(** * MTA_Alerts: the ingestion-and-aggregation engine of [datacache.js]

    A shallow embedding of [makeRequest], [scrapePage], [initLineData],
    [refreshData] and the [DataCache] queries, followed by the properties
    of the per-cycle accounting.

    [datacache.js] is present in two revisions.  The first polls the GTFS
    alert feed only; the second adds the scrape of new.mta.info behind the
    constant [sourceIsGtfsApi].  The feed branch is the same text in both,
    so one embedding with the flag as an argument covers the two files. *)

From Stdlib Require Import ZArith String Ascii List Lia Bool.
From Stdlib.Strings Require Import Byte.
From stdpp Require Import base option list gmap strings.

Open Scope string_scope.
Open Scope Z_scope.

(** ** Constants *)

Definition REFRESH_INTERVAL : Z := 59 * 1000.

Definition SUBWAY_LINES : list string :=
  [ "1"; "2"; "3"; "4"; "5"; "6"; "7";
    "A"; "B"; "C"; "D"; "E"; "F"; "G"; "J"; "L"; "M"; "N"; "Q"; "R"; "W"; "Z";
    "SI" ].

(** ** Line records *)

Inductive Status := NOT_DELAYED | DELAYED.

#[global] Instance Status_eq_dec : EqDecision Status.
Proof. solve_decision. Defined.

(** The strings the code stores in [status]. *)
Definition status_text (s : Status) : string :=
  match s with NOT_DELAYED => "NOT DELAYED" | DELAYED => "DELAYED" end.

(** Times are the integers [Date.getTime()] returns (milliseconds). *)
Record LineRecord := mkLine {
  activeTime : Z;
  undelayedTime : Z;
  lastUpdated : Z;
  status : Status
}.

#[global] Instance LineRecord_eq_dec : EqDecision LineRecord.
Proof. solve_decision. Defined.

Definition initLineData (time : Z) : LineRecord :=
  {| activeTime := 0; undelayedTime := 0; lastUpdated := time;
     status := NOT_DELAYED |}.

---

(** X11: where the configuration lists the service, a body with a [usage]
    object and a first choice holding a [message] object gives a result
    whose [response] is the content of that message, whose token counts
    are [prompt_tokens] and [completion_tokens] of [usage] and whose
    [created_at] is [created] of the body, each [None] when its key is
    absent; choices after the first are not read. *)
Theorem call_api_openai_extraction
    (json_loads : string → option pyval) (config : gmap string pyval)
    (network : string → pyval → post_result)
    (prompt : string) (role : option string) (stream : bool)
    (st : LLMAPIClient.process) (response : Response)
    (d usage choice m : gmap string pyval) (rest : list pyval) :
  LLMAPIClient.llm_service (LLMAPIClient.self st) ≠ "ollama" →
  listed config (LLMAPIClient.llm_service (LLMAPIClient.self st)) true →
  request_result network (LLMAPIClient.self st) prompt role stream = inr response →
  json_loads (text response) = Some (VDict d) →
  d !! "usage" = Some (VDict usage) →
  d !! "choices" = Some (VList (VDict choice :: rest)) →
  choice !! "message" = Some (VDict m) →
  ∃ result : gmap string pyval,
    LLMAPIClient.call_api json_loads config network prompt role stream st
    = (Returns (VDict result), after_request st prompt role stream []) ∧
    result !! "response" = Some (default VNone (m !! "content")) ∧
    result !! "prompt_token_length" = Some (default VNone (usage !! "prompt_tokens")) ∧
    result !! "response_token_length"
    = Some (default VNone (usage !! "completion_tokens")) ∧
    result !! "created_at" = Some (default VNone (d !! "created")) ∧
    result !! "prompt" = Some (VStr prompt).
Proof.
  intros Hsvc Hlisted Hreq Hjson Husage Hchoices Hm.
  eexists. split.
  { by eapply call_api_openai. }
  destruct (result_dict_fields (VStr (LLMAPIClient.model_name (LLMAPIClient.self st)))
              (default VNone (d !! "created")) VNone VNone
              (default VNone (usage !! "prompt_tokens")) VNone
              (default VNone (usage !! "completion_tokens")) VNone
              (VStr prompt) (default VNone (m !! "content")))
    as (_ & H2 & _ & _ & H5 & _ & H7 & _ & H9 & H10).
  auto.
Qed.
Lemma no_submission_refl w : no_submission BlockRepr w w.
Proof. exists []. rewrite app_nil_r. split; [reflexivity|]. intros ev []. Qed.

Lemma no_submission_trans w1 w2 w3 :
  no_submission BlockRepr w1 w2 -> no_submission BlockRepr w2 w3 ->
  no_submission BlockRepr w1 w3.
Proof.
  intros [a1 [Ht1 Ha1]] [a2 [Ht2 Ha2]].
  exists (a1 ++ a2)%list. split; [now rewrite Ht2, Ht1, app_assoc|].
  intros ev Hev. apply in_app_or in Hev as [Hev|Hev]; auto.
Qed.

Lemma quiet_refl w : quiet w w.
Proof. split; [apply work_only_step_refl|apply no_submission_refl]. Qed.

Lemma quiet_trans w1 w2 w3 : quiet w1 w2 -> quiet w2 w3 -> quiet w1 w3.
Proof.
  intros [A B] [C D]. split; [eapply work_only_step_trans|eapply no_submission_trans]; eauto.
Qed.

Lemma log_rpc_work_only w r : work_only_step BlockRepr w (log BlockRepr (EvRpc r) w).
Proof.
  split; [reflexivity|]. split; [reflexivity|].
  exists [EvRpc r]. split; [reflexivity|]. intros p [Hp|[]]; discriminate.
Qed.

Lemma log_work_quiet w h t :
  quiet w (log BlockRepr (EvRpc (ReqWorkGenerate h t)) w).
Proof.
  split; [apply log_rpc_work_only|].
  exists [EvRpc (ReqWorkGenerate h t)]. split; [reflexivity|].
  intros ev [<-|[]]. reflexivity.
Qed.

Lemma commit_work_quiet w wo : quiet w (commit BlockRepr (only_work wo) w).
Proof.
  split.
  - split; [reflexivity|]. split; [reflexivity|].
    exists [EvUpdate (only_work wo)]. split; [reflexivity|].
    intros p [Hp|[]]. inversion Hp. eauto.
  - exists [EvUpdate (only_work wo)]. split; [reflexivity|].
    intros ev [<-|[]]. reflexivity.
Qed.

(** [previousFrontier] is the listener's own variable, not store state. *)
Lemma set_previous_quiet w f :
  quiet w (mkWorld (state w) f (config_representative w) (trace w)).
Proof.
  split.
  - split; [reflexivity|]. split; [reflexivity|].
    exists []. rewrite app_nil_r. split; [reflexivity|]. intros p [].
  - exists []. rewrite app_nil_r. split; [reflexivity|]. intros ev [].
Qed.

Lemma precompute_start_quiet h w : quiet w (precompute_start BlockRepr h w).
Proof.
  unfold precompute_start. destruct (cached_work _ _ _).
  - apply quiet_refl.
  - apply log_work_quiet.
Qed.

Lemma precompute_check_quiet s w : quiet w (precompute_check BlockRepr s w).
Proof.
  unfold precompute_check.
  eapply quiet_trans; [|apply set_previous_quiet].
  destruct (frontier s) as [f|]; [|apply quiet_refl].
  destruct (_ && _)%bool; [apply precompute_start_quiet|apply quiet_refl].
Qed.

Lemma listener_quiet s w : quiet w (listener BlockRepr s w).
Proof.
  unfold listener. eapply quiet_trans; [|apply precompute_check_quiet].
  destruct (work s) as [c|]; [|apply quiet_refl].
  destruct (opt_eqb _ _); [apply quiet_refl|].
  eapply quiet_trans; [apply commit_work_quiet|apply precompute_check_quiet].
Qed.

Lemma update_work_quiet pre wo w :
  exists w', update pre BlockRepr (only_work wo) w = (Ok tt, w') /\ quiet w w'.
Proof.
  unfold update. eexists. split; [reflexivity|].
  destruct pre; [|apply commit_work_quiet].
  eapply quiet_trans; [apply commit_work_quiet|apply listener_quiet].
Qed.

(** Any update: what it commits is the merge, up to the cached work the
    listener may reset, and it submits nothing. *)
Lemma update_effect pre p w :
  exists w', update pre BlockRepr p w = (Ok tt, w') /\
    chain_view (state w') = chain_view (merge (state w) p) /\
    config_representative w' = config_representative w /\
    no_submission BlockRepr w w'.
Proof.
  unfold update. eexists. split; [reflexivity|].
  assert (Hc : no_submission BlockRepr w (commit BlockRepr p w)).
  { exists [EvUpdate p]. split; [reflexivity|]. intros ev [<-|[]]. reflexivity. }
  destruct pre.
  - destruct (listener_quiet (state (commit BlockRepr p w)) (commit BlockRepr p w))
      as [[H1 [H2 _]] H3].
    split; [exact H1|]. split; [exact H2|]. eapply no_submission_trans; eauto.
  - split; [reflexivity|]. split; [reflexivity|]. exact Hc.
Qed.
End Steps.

Problem statement
How many of the lines above contain "Require"? Give the number by itself.

Answer to this exercise
3